● WORK TO COMPLETE: The response must consist of the lines below from the one with "else if starts" through the one with "rewrite drop_app_add. done.", exactly as they appear and with both ends kept.

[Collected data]
(* ===== verification/AuthExample.v ===== *)
(** An authentication server to run the theorems at, and a database of
    passwords that reads its statements. *)
From Stdlib Require Import String.
From stdpp Require Import gmap sorting.
From S2P Require Import Prelude Fifo Ring ShmQueue Wire HashList Kernel ConnInfo BusState BusConn.
From S2P Require Import BusRoute BusFacts IniFile ConnState ConnServe ConnFacts ConnExample.
From S2P Require Import UserState UserServe UserSpec UserFacts UserLoop Mysql UserStore UserStoreFacts.
From S2P Require Import UserLoad UserExample AuthServe AuthFacts AuthLoop.
Import CAuth.

#[local] Open Scope Z_scope.
#[local] Open Scope list_scope.
#[local] Arguments Z.add : simpl never.

(** * The database *)
Module SimAuth.

(** Passwords by table and number, as written in the statements. *)
Record t : Type := mk { s_rows : gmap (list Z * list Z) (list Z); s_res : option (list row) }.

(** The rows between VALUES and the end. *)
Fixpoint parse_values (fuel : nat) (l : list Z) : list (list Z * list Z) :=
  match fuel with
  | O => []
  | S fuel =>
      let id := SimDb.until 44 l in
      let l := drop (length id + 3) l in
      let pw := SimDb.until 39 l in
      let l := drop (length pw + 2) l in
      (id, pw) :: match l with [] => [] | _ => parse_values fuel (drop 3 l) end
  end.

(** All of them or none: a number that is there already is an error. *)
Fixpoint put (rows : gmap (list Z * list Z) (list Z)) (name : list Z) (l : list (list Z * list Z))
    : option (gmap (list Z * list Z) (list Z)) :=
  match l with
  | [] => Some rows
  | (id, pw) :: l =>
      match rows !! (name, id) with None => put (<[(name, id) := pw]> rows) name l | Some _ => None end
  end.

Definition query (d : t) (sql : list Z) : t * Z :=
  if starts (bytes "select passwd from ") sql then
    let r := drop 19 sql in
    let name := SimDb.until 32 r in
    let id := drop (length name + 14) r in
    (mk (s_rows d) (Some (match s_rows d !! (name, id) with Some x => [[Some x]] | None => [] end)), 0)
  else if starts (bytes "insert into ") sql then
    let r := drop 12 sql in
    let name := SimDb.until 32 r in
    match put (s_rows d) name (parse_values (length sql) (drop (length name + 26) r)) with
    | Some rows => (mk rows None, 0)
    | None => (d, 1)
    end
  else (d, 1).

#[global] Instance ops : MySQL t := {|
  mysql_ping d := (d, 0);
  mysql_connect d := (d, 0);
  mysql_real_query := query;
  mysql_store_result d := (mk (s_rows d) None, s_res d);
  mysql_escape := SimDb.escape;
|}.

Lemma no_comma i : 0 ≤ i → 44 ∉ fmt_lu i.
Proof. intros Hi. by apply fmt_no_nul. Qed.

Lemma parse_values_row fuel id pw rest :
  44 ∉ id → 39 ∉ pw →
  parse_values (S fuel) (id ++ bytes ", '" ++ pw ++ bytes "')" ++ rest) =
    (id, pw) :: match rest with [] => [] | _ => parse_values fuel (drop 3 rest) end.
Proof.
  intros Hi Hp. cbn [parse_values].
  change (bytes ", '" ++ ?l) with (44 :: bytes " '" ++ l). rewrite SimDb.until_app by done.
  assert (drop (length id + 3) (id ++ 44 :: bytes " '" ++ pw ++ bytes "')" ++ rest) = pw ++ bytes "')" ++ rest) as ->.
  { rewrite drop_app_add. done. }
  change (bytes "')" ++ rest) with (39 :: 41 :: rest). rewrite SimDb.until_app by done.
  assert (drop (length pw + 2) (pw ++ 39 :: 41 :: rest) = rest) as -> by (rewrite drop_app_add; done).
  done.
Qed.

Lemma query_insert d t l :
  name_ok t →
  query d (bytes "insert into " ++ t ++ bytes " (userid, passwd) values (" ++ l) =
    match put (s_rows d) t (parse_values (12 + (length t + (26 + length l))) l) with
    | Some rows => (mk rows None, 0) | None => (d, 1)
    end.
Proof.
  intros Ht. unfold query.
  change (starts (bytes "select passwd from ") (bytes "insert into " ++ ?l)) with false.
  change (starts (bytes "insert into ") (bytes "insert into " ++ ?l)) with true. cbv match.
  assert (∀ l', drop 12 (bytes "insert into " ++ l') = l') as Hd by done. rewrite Hd.
  change (bytes " (userid, passwd) values (" ++ l) with (32 :: bytes "(userid, passwd) values (" ++ l).
  rewrite SimDb.until_app by done. rewrite drop_app_add.
  rewrite !length_app. cbn [length]. rewrite length_app. done.
Qed.

#[global] Program Instance laws : AuthDB t := {| passwd d t i := Some <$> s_rows d !! (t, fmt_lu i) |}.
Next Obligation. by intros d d' r t i [= <- _]. Qed.
Next Obligation. by intros d d' r t i [= <- _]. Qed.
Next Obligation.
  intros d d' t i Ht Hi. cbn -[select_passwd_text fmt_lu]. unfold query, select_passwd_text.
  change (starts (bytes "select passwd from ") (bytes "select passwd from " ++ ?l)) with true. cbv match.
  assert (∀ l', drop 19 (bytes "select passwd from " ++ l') = l') as -> by done.
  change (bytes " where userid=" ++ ?l) with (32 :: bytes "where userid=" ++ l).
  rewrite SimDb.until_app by done. rewrite drop_app_add. change (drop 14 (32 :: bytes "where userid=" ++ ?l)) with l.
  intros [= <-] d2 rows [= <- <-]. split; [by destruct (s_rows d !! _)|done].
Qed.
Next Obligation.
  intros d d' t i pw Ht Hi (Hq & _ & _). cbn -[insert_text fmt_lu]. unfold insert_text. rewrite query_insert by done.
  rewrite <- (app_nil_r (bytes "')")), Nat.add_succ_l. rewrite parse_values_row by (done || apply no_comma; lia).
  cbn [put]. destruct (s_rows d !! (t, fmt_lu i)) eqn:E; [done|]. intros [= <-]. split; [done|].
  cbn [s_rows]. by rewrite lookup_insert_eq.
Qed.
Next Obligation.
  intros d d' t i pw j pw2 Ht Hi Hj (Hq & _ & _) (Hq2 & _ & _). cbn -[insert_text fmt_lu bytes app]. unfold insert_text.
  rewrite query_insert by done. rewrite <- !app_assoc.
  assert (∀ l, bytes "'), (" ++ l = bytes "')" ++ bytes ", (" ++ l) as -> by done.
  rewrite !Nat.add_succ_l, parse_values_row by (done || apply no_comma; lia).
  change (match bytes ", (" ++ ?l with [] => [] | _ => ?b end) with b.
  assert (∀ l, drop 3 (bytes ", (" ++ l) = l) as -> by done.
  rewrite <- (app_nil_r (bytes "')")), parse_values_row by (done || apply no_comma; lia).
  cbn [put]. destruct (s_rows d !! (t, fmt_lu i)); [done|].
  destruct (<[(t, fmt_lu i):=pw]> (s_rows d) !! (t, fmt_lu j)); [done|]. intros [= <-].
  cbn [s_rows]. by rewrite lookup_insert_eq.
Qed.
End SimAuth.

(** * The server *)
Module AuthServerExample.
Export UserServerExample.

#[export] Instance auth_proto : AuthProto := {
  dec_AuthRegisterReq b := Some (b, no_fields);
  dec_AuthLoginReq b := match b with u :: pw => Some (u, pw, 0) | [] => None end;
  enc_AuthRegisterRsp u f r := [u; r];
  enc_AuthLoginRsp u r := [u; r];
  enc_AuthState x st := [x; st];
}.

Definition auth_conn (d : SimAuth.t) : CMySQL.t SimAuth.t := CMySQL.mk d CMySQL.Uninit 1.
Definition auth_server (d : SimAuth.t) : CAuth.t CShmQueue.t SimAuth.t :=
  CAuth.mk 301 30 [config; config] [auth_conn d; auth_conn d] queue queue big.
Definition nobody : SimAuth.t := SimAuth.mk ∅ None.
(** One user, 8, with the password "pw". *)
Definition one_user : SimAuth.t := SimAuth.mk {[(user_table config 8, fmt_lu 8) := [112; 119]]} None.

Lemma auth_server_rep d : arep (auth_server d) [].
Proof.
  constructor; [apply queue_rep|apply zlen_buff|].
  destruct (conns_ok empty_db) as [? _ ? _]. constructor; [done|done|done|by repeat constructor].
Qed.

Lemma auth_conn_of d u : conn_of (m_DBConn (auth_server d)) u (auth_conn d).
Proof.
  unfold conn_of. pose proof (GetUserDBIndex_range u) as Hr. unfold USER_DATABASE_NUM in Hr.
  assert (GetUserDBIndex u = 0 ∨ GetUserDBIndex u = 1) as [-> | ->] by lia; done.
Qed.

Lemma auth_select d r t u :
  (CMySQL.QueryRes (CMySQL.mk d r 1) (select_passwd_text t (fmt_lu u)) 0).1.2 = 0.
Proof.
  unfold CMySQL.QueryRes, CMySQL.Send, CMySQL.IsValid. cbn -[select_passwd_text fmt_lu].
  unfold SimAuth.query, select_passwd_text.
  change (starts (bytes "select passwd from ") (bytes "select passwd from " ++ ?l)) with true. done.
Qed.

(** The database answers whoever asks. *)
Lemma auth_answers (s : CAuth.t CShmQueue.t SimAuth.t) ms t u c :
  arep s ms → conn_of (m_DBConn s) u c → (CMySQL.QueryRes c (select_passwd_text t (fmt_lu u)) 0).1.2 = 0.
Proof.
  intros Hs Hc. destruct (store_conn _ _ u (ar_db _ _ Hs)) as (c' & Hc' & Ha).
  assert (c' = c) as -> by (unfold conn_of in *; congruence).
  destruct c as [d r a]. cbn in Ha. subst a. apply auth_select.
Qed.

(** A registration in the empty database. *)
Lemma auth_registers pw :
  zlen (cstr pw) ≤ 800 → (CMySQL.Query (auth_conn nobody) (register_text config 100000 pw)).2 = 0 →
  ∃ s1, Register (auth_server nobody) kernel pw = Ok (kernel, s1, 100000, 0) ∧ arep s1 [].
Proof.
  intros Hl Hq. destruct (Register_ok (auth_server nobody) [] kernel pw (auth_server_rep nobody) Hl)
    as (k' & now & Hk & Hok). change (k_time kernel) with (kernel, 100000) in Hk. injection Hk as <- <-.
  destruct (Hok (auth_conn nobody) (auth_conn_of nobody _)) as (cfg & s' & Hcfg & _ & Hr).
  change (u64 100000) with 100000 in *.
  assert (cfg = config) as -> by exact (config_of_both _ _ Hcfg).
  destruct (CMySQL.Query _ _) as [c1 r]. cbn in Hq. subst r. destruct Hr as (Hr & Hs' & _). by exists s'.
Qed.

Lemma literal_short (pw : list Z) : forallb (λ c, (48 <=? c) && (c <=? 57)) pw = true → literal pw.
Proof.
  intros Hp. rewrite forallb_forall in Hp. unfold literal.
  split_and!; intros Hin%list_elem_of_In%Hp; apply andb_prop in Hin as [?%Z.leb_le ?%Z.leb_le]; lia.
Qed.
End AuthServerExample.
(* ===== verification/LogLoop.v ===== *)
(** The log server at work: names of logs, the tables of open files, and what a
    run does with the messages that wait. *)
From Stdlib Require Import Ascii String.
From stdpp Require Import gmap.
From S2P Require Import Prelude Fifo HashList IniFile Mysql Conf LogFile LogFileFacts LogServe LogServeFacts.
Import LogFiles CLogSvrProc.

#[local] Open Scope Z_scope.
#[local] Open Scope list_scope.
#[local] Arguments Z.add : simpl never.
#[local] Arguments Z.eqb : simpl never.
#[local] Arguments Z.ltb : simpl never.
#[local] Arguments Z.leb : simpl never.
#[local] Arguments Z.mul : simpl never.

(** * Hours *)
Section hours.
Context {TL : LocalTime}.

Lemma HourOf_value hd :
  let t := localtime (LogHeader.uiLogTimeSec hd) in
  0 ≤ LogHeader.uiLogTimeSec hd < 2 ^ 32 →
  HourOf hd = (1900 + tm_year t) * 1000000 + (tm_mon t + 1) * 10000 + tm_mday t * 100 + tm_hour t ∧
  1969010100 ≤ HourOf hd < 2 ^ 31.
Proof.
  intros t Ht. pose proof (localtime_year _ Ht) as Hy. pose proof (localtime_mon _ Ht) as Hm.
  pose proof (localtime_mday _ Ht) as Hd. pose proof (localtime_hour _ Ht) as Hh. fold t in Hy, Hm, Hd, Hh.
  unfold HourOf, GetFileNameTime. fold t. change (10 ^ Z.of_nat 4) with 10000.
  assert (Forall (λ c, 48 ≤ c ≤ 57) (fmt_0d 4 (1900 + tm_year t)) ∧
          digits (fmt_0d 4 (1900 + tm_year t)) 0 = 1900 + tm_year t) as [F1 V1].
  { split; [apply fmt_0d_digits; lia|apply fmt_0d_value; lia]. }
  destruct (digits_field _ 2 (tm_mon t + 1) F1) as [F2 V2]; [lia|cbn; lia|].
  destruct (digits_field _ 2 (tm_mday t) F2) as [F3 V3]; [lia|cbn; lia|].
  destruct (digits_field _ 2 (tm_hour t) F3) as [F4 V4]; [lia|cbn; lia|].
  rewrite V1 in V2. rewrite V2 in V3. rewrite V3 in V4. rewrite <- !app_assoc in F4, V4.
  assert (zlen (fmt_0d 4 (1900 + tm_year t)) = 4) as Hz1 by (rewrite zlen_fmt_exact by (lia || cbn; lia); done).
  assert (∀ n, 0 ≤ n < 100 → zlen (fmt_0d 2 n) = 2) as Hz2 by (intros n Hn; rewrite zlen_fmt_exact by (lia || cbn; lia); done).
  rewrite cut_at_fits by (rewrite !zlen_app, Hz1, !Hz2 by lia; lia).
  change (10 ^ Z.of_nat 2) with 100 in V4.
  rewrite atoi_digits; rewrite ?V4; [lia| |done|lia].
  intros Hnil. rewrite Hnil in V4. cbn in V4. lia.
Qed.
End hours.

(** * Levels *)
Definition level_dir (l : Z) : list Z :=
  if l =? LOG_INFO then bytes "info" else if l =? LOG_ERR then bytes "error" else
  if l =? LOG_WARN then bytes "warn" else if l =? LOG_DEBUG then bytes "debug" else bytes "trace".
Definition slot_of (info : LogFilePInfo) (l : Z) : slot :=
  if l =? LOG_INFO then fi_Info info else if l =? LOG_ERR then fi_Error info else
  if l =? LOG_WARN then fi_Warn info else if l =? LOG_DEBUG then fi_Debug info else fi_Trace info.
Definition set_slot (info : LogFilePInfo) (l : Z) (st : slot) : LogFilePInfo :=
  let '(FileInfo i e w d t) := info in
  if l =? LOG_INFO then FileInfo st e w d t else if l =? LOG_ERR then FileInfo i st w d t else
  if l =? LOG_WARN then FileInfo i e st d t else if l =? LOG_DEBUG then FileInfo i e w st t else FileInfo i e w d st.

Definition level_ok (l : Z) : Prop := 1 ≤ l ≤ 5.

Lemma level_cases l : level_ok l → l = 1 ∨ l = 2 ∨ l = 3 ∨ l = 4 ∨ l = 5.
Proof. unfold level_ok. lia. Qed.

Ltac levels :=
  repeat match goal with H : level_ok ?l |- _ =>
    apply level_cases in H; destruct H as [->|[->|[->|[->| ->]]]] end.

Lemma level_dir_inj l l' : level_ok l → level_ok l' → level_dir l = level_dir l' → l = l'.
Proof. intros Hl Hl'. levels; by vm_compute. Qed.

Lemma level_dir_slash l : 47 ∉ level_dir l.
Proof. unfold level_dir. repeat case_match; by apply (bool_decide_unpack _). Qed.

Lemma slot_of_set info l l' st :
  level_ok l → level_ok l' → slot_of (set_slot info l st) l' = if decide (l' = l) then st else slot_of info l'.
Proof. intros Hl Hl'. destruct info. levels; done. Qed.

Lemma set_slot_of info l : level_ok l → set_slot info l (slot_of info l) = info.
Proof. intros Hl. destruct info. by levels. Qed.

Section switch.
Context {F : Type} {OF : Files F}.

Lemma SwitchLevel_eq (f : F) info l dir hour now check size num :
  level_ok l →
  SwitchLevel f info l dir hour now check size num =
    let '(f, st, u) := LevelFile (level_dir l) f (slot_of info l) dir hour now check size num in
    (f, set_slot info l st, pf st, u).
Proof. intros Hl. destruct info. unfold SwitchLevel. levels; done. Qed.
End switch.

(** * Names of logs *)

(** The directory of a module, and its log of a level and an hour. *)
Definition module_dir (P k : list Z) : list Z := cut_at 1024 (P ++ bytes "/" ++ k).
Definition log_name (P k : list Z) (l hour : Z) : list Z := FullName (module_dir P k) (level_dir l) hour.

Definition dir_fits (P : list Z) : Prop := zlen P ≤ 255.
Definition name_ok16 (k : list Z) : Prop := zlen k ≤ 16.

Lemma split_last (s : Z) (x y a b : list Z) : s ∉ a → s ∉ b → x ++ s :: a = y ++ s :: b → x = y ∧ a = b.
Proof.
  intros Ha Hb Heq. apply app_eq_inv in Heq as [(k & -> & Hk)|(k & -> & Hk)].
  - destruct k as [|c k]; [rewrite app_nil_r; by injection Hk as ->|]. injection Hk as <- ->.
    exfalso. apply Hb. rewrite elem_of_app. right. by left.
  - destruct k as [|c k]; [rewrite app_nil_r; by injection Hk as ->|]. injection Hk as <- ->.
    exfalso. apply Ha. rewrite elem_of_app. right. by left.
Qed.

Lemma fmt_d_nonneg n : 0 ≤ n → fmt_d n = fmt_0d 0 n.
Proof. intros Hn. unfold fmt_d, fmt_0d, pad. by rewrite (proj2 (Z.ltb_ge _ _)) by lia. Qed.

Lemma log_name_eq P k l hour :
  dir_fits P → name_ok16 k → 0 ≤ hour →
  log_name P k l hour = ((P ++ 47 :: k) ++ 47 :: level_dir l) ++ 47 :: (fmt_0d 0 hour ++ bytes ".log") ∧
  name_fits (log_name P k l hour).
Proof.
  unfold dir_fits, name_ok16, name_fits. intros HP Hk Hh.
  assert (zlen (level_dir l) ≤ 5) by (unfold level_dir; repeat case_match; by vm_compute).
  pose proof (zlen_fmt_0d 0 hour Hh ltac:(lia)). unfold log_name, FullName, module_dir. rewrite fmt_d_nonneg by done.
  change (bytes "/") with [47]. change (bytes ".log") with [46; 108; 111; 103].
  rewrite (cut_at_fits 1024 (P ++ [47] ++ k)) by (rewrite !zlen_app; change (zlen [47]) with 1; lia).
  assert (∀ a b c d e : list Z, (a ++ [47] ++ b) ++ [47] ++ c ++ [47] ++ d ++ e = ((a ++ 47 :: b) ++ 47 :: c) ++ 47 :: (d ++ e)) as Ha.
  { intros. by rewrite <- !app_assoc. }
  rewrite Ha. assert (zlen (((P ++ 47 :: k) ++ 47 :: level_dir l) ++ 47 :: (fmt_0d 0 hour ++ [46; 108; 111; 103])) ≤ 1000).
  { rewrite !zlen_app, !zlen_cons, !zlen_app, !zlen_cons, zlen_nil. lia. }
  rewrite cut_at_fits by lia. done.
Qed.

Lemma fmt_slash w n : 0 ≤ n → 47 ∉ fmt_0d w n.
Proof. intros Hn Hin. pose proof (fmt_0d_digits w n Hn) as Hd. rewrite Forall_forall in Hd. apply Hd in Hin. lia. Qed.

Lemma log_name_inj P k l hour k' l' hour' :
  dir_fits P → name_ok16 k → name_ok16 k' → level_ok l → level_ok l' → 0 ≤ hour < 10 ^ 20 → 0 ≤ hour' < 10 ^ 20 →
  log_name P k l hour = log_name P k' l' hour' → k = k' ∧ l = l' ∧ hour = hour'.
Proof.
  intros HP Hk Hk' Hl Hl' Hh Hh'.
  destruct (log_name_eq P k l hour) as [-> _]; [done..|lia|]. destruct (log_name_eq P k' l' hour') as [-> _]; [done..|lia|].
  assert (∀ h, 0 ≤ h → 47 ∉ fmt_0d 0 h ++ bytes ".log") as Hno.
  { intros h Hh0. rewrite not_elem_of_app. split; [by apply fmt_slash|by apply (bool_decide_unpack _)]. }
  intros [H1 Hd]%(split_last 47); [|apply Hno; lia..]. apply split_last in H1 as [H1 Hld]; [|apply level_dir_slash..].
  apply app_inv_head in H1. injection H1 as ->. apply level_dir_inj in Hld; [|done..]. apply app_inv_tail in Hd.
  split; [done|]. split; [done|]. by rewrite <- (fmt_0d_value 0 hour), <- (fmt_0d_value 0 hour'), Hd.
Qed.

(** A numbered file is not a log. *)
Lemma log_name_numbered P k l hour k' l' hour' i :
  dir_fits P → name_ok16 k → name_ok16 k' → 0 ≤ hour → 0 ≤ hour' → 0 ≤ i →
  log_name P k l hour ≠ numbered (log_name P k' l' hour') i.
Proof.
  intros HP Hk Hk' Hh Hh' Hi. destruct (log_name_eq P k l hour HP Hk Hh) as [-> _].
  destruct (log_name_eq P k' l' hour' HP Hk' Hh') as [_ Hf]. rewrite numbered_eq by done.
  intros Heq. assert (∃ l0 c, fmt_0d 2 i = l0 ++ [c] ∧ 48 ≤ c ≤ 57) as (l0 & c & Hc & Hr).
  { pose proof (fmt_0d_digits 2 i Hi) as Hd. destruct (last (fmt_0d 2 i)) as [c|] eqn:E.
    - apply last_Some in E as [l0 E]. exists l0, c. split; [done|]. rewrite E in Hd. apply Forall_app in Hd as [_ Hd]. by inversion Hd.
    - apply last_None in E. apply (f_equal length) in E. unfold fmt_0d, pad in E. rewrite (proj2 (Z.ltb_ge _ _)) in E by lia.
      rewrite length_app, length_replicate in E. cbn [length] in E. lia. }
  rewrite Hc in Heq. change (bytes ".log") with ([46; 108; 111] ++ [103]) in Heq.
  apply (f_equal last) in Heq. rewrite !app_comm_cons, !app_assoc, !last_snoc in Heq. injection Heq as <-. lia.
Qed.

Lemma numbered_both p q i j :
  name_fits p → name_fits q → 0 ≤ i → 0 ≤ j → numbered p i = numbered q j → p = q.
Proof.
  intros Hp Hq Hi Hj. rewrite !numbered_eq by done. change (bytes ".") with [46]. cbn [app]. intros Heq.
  apply split_last in Heq as [-> _]; [done| |].
  all: intros Hin; match goal with H : _ ∈ fmt_0d ?w ?n |- _ => pose proof (fmt_0d_digits w n ltac:(done)) as Hd end;
    rewrite Forall_forall in Hd; apply Hd in Hin; lia.
Qed.
Lemma write_slot_at k' l' :
  level_ok l' → slot_at m2 k' l' = if decide (k' = k ∧ l' = l) then Some st' else slot_at m k' l'.
Proof using Hm Hl.
  intros Hl'. rewrite slot_at_insert. destruct (decide (k' = k)) as [->|Hne].
  - rewrite (slot_of_set info l l' st' Hl Hl'). unfold slot_at. rewrite Hm. cbn.
    destruct (decide (l' = l)) as [->|]; [by rewrite decide_True|]. by rewrite decide_False by by intros [_ ?].
  - by rewrite decide_False by by intros [? _].
Qed.

Lemma write_old : slot_at m k l = Some (slot_of info l).
Proof. unfold slot_at. by rewrite Hm. Qed.

(** The stream of another slot is what it was. *)
Lemma write_other k' l' st x :
  slot_at m k' l' = Some st → level_ok l' → ¬ (k' = k ∧ l' = l) → pf st = Some x →
  is_Some (f_file f x) ∧ pf (slot_of info l) ≠ Some x.
Proof.
  intros Hs Hl' Hne Hx. destruct (lo_slot _ _ Hok _ _ _ Hs Hl') as [Hso _]. split.
  - by apply (slot_ok_open _ _ _ _ _ Hso).
  - intros Hp. apply Hne. by apply (lo_one _ _ Hok k' l' st k l (slot_of info l) x Hs write_old).
Qed.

● ANSWER SECTION:
  else if starts (bytes "insert into ") sql then
    let r := drop 12 sql in
    let name := SimDb.until 32 r in
    match put (s_rows d) name (parse_values (length sql) (drop (length name + 26) r)) with
    | Some rows => (mk rows None, 0)
    | None => (d, 1)
    end
  else (d, 1).

#[global] Instance ops : MySQL t := {|
  mysql_ping d := (d, 0);
  mysql_connect d := (d, 0);
  mysql_real_query := query;
  mysql_store_result d := (mk (s_rows d) None, s_res d);
  mysql_escape := SimDb.escape;
|}.

Lemma no_comma i : 0 ≤ i → 44 ∉ fmt_lu i.
Proof. intros Hi. by apply fmt_no_nul. Qed.

Lemma parse_values_row fuel id pw rest :
  44 ∉ id → 39 ∉ pw →
  parse_values (S fuel) (id ++ bytes ", '" ++ pw ++ bytes "')" ++ rest) =
    (id, pw) :: match rest with [] => [] | _ => parse_values fuel (drop 3 rest) end.
Proof.
  intros Hi Hp. cbn [parse_values].
  change (bytes ", '" ++ ?l) with (44 :: bytes " '" ++ l). rewrite SimDb.until_app by done.
  assert (drop (length id + 3) (id ++ 44 :: bytes " '" ++ pw ++ bytes "')" ++ rest) = pw ++ bytes "')" ++ rest) as ->.
  { rewrite drop_app_add. done. }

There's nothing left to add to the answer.